- Christian Kremer, research registrar,
- Sean Duffy, senior lecturer (, )
- Michelle Moroney, consultant
- Correspondence to: S Duffy
- Accepted 24 September 1999
Objective: To compare outpatient hysteroscopy with day case hysteroscopy in terms of patient satisfaction and acceptability
Setting: Gynaecology clinic of a teaching hospital.
Participants: 100 women.
Design and interventions: Patients were randomly allocated to outpatient hysteroscopy or day case hysteroscopy provided they had no preference for either procedure.

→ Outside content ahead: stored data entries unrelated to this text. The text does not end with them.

Lemma length_compress_block ps :
  ps <> [] -> Forall block_posting_ok ps -> increasing_from 0 (bp_doc_id <$> ps) ->
  let b1 := compute_bit_width (list_max (doc_deltas 0 (bp_doc_id <$> ps))) in
  let b2 := compute_bit_width (list_max (bp_frequency <$> ps)) in
  1 <= b1 <= 32 /\ 1 <= b2 <= 16 /\
  zlen (compress_block ps) =
    2 + div_ceil_8 (b1 * zlen ps) + div_ceil_8 (b2 * zlen ps) + zlen ps.
Proof.
  intros Hne HF Hinc b1 b2.
  assert (Hids : Forall (fun d => d < 2 ^ 32) (bp_doc_id <$> ps)).
  { apply Forall_fmap. eapply Forall_impl; [exact HF|]. intros p (Hd & _).
    unfold fits in Hd. simpl in Hd |- *. lia. }
  assert (Hf : Forall (fun d => 0 <= d < 2 ^ 16) (bp_frequency <$> ps)).
  { apply Forall_fmap. eapply Forall_impl; [exact HF|]. intros p (_ & Hp & _).
    unfold fits in Hp. simpl in Hp |- *. lia. }
  destruct (list_max_width _ (doc_deltas_range 0 _ ltac:(lia) Hids Hinc)) as [Hb1 Hd'].
  destruct (list_max_width (bp_frequency <$> ps)) as [Hb2 Hf'].
  { eapply Forall_impl; [exact Hf|]. simpl. lia. }
  fold b1 in Hb1, Hd'. fold b2 in Hb2, Hf'.
  split; [done|]. split.
  - split; [lia|]. unfold b2, compute_bit_width.
    pose proof (list_max_lt _ (2 ^ 16) ltac:(lia) Hf) as Hm. set (m := list_max (bp_frequency <$> ps)) in *.
    destruct (Z.eqb_spec m 0); [lia|].
    assert (Hloop : forall fuel bits, bits <= 16 -> bit_width_loop fuel bits m <= 16).
    { induction fuel as [|fuel IH]; intros bits Hb; cbn [bit_width_loop]; [done|].
      destruct (Z.ltb_spec bits 32) as [L|L]; [cbn [andb]|lia].
      destruct (Z.leb_spec (2 ^ bits) m) as [L'|L']; [|done].
      apply IH. assert (bits <> 16) by (intros ->; lia). lia. }
    by apply Hloop.
  - rewrite (compress_block_nonempty ps Hne). fold b1 b2. rewrite !zlen_app, zlen_fmap.
    destruct (bitpack_roundtrip b1 _ [] Hb1 Hd' (Forall_nil_2 _)) as (-> & _).
    destruct (bitpack_roundtrip b2 _ [] Hb2 Hf' (Forall_nil_2 _)) as (-> & _).
    unfold zlen. rewrite length_doc_deltas, !length_fmap. simpl. lia.
Qed.

Lemma compress_block_limit ps :
  Forall block_posting_ok ps -> increasing_from 0 (bp_doc_id <$> ps) -> zlen ps <= 128 ->
  zlen (compress_block ps) <= TP_MAX_COMPRESSED_BLOCK_SIZE.
Proof.
  intros HF Hinc Hlen. unfold TP_MAX_COMPRESSED_BLOCK_SIZE.
  destruct (decide (ps = [])) as [->|Hne]; [done|].
  destruct (length_compress_block ps Hne HF Hinc) as (Hb1 & Hb2 & ->).
  set (b1 := compute_bit_width _) in *. set (b2 := compute_bit_width (list_max (bp_frequency <$> ps))) in *.
  pose proof (zlen_nonneg ps). unfold div_ceil_8.
  assert (b1 * zlen ps <= 4096) by nia. assert (b2 * zlen ps <= 2048) by nia. lia.
Qed.


(** C5: the size computed from the header alone is the number of bytes written,
    and a full block never exceeds the 898 bytes reserved for it. *)
Theorem compressed_size_correct (ps : list TpBlockPosting) (rest : list Z) :
  Forall block_posting_ok ps -> increasing_from 0 (bp_doc_id <$> ps) ->
  zlen ps <= TP_BLOCK_SIZE ->
  compressed_block_size (compress_block ps ++ rest) (zlen ps) = Ok (zlen (compress_block ps)) /\
  zlen (compress_block ps) <= TP_MAX_COMPRESSED_BLOCK_SIZE.
Proof.
  intros HF Hinc Hlen. unfold TP_BLOCK_SIZE, TP_MAX_COMPRESSED_BLOCK_SIZE in *.
  destruct (decide (ps = [])) as [->|Hne]; [done|].
  destruct (length_compress_block ps Hne HF Hinc) as (Hb1 & Hb2 & Hl).
  set (b1 := compute_bit_width (list_max (doc_deltas 0 (bp_doc_id <$> ps)))) in *.
  set (b2 := compute_bit_width (list_max (bp_frequency <$> ps))) in *.
  split.
  - unfold compressed_block_size. rewrite (proj2 (Z.eqb_neq _ _)).
    + rewrite Hl, (compress_block_nonempty ps Hne). fold b1 b2. cbn [app].
      assert (Ez0 : forall l, zread (b1 :: b2 :: l) 0 = Ok b1) by done.
      assert (Ez1 : forall l, zread (b1 :: b2 :: l) 1 = Ok b2) by done.
      rewrite Ez0, Ez1. cbn [mbind res_bind].
      by rewrite (Z.mul_comm (zlen ps) b1), (Z.mul_comm (zlen ps) b2).
    + intros E. apply Hne, length_zero_iff_nil. unfold zlen in E. lia.
  - by apply compress_block_limit.
Qed.

(** ** Witnesses *)

Definition demo_block : list TpBlockPosting :=
  [mkBlockPosting 3 1 10; mkBlockPosting 3000000000 65535 255; mkBlockPosting 3000000001 2 0].

Lemma demo_block_ok : Forall block_posting_ok demo_block.
Proof. repeat (constructor; [repeat split; vm_compute; done|]). constructor. Qed.


Lemma compressed_size_correct_witness :
  compressed_block_size (compress_block demo_block ++ []) 3 = Ok 23.
Proof.
  destruct (compressed_size_correct demo_block [] demo_block_ok) as [H _];
    [simpl; lia|by vm_compute|].
  exact H.
Defined.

Main outcome measures: Satisfaction rate, requirements for postoperative analgesia, speed of recovery, time away from home, and time off work
Results: The outpatient group recovered preoperative fitness more quickly than the day case group (2 days (range 1-2.7) versus 3 days (2–4), P<0.05). After the procedure, the outpatient group were also fully mobile more quickly than the day case group (0 minutes (0–5) versus 105 minutes (80–120), P<0.001). Requirements for postoperative analgesia were similar in both groups. Overall, 78% of patients considered that the pain from outpatient hysteroscopy was less than that usually experienced during menstruation. Patient satisfaction was similar in both groups (83.6% in the outpatient group versus 77.0% in the day case group).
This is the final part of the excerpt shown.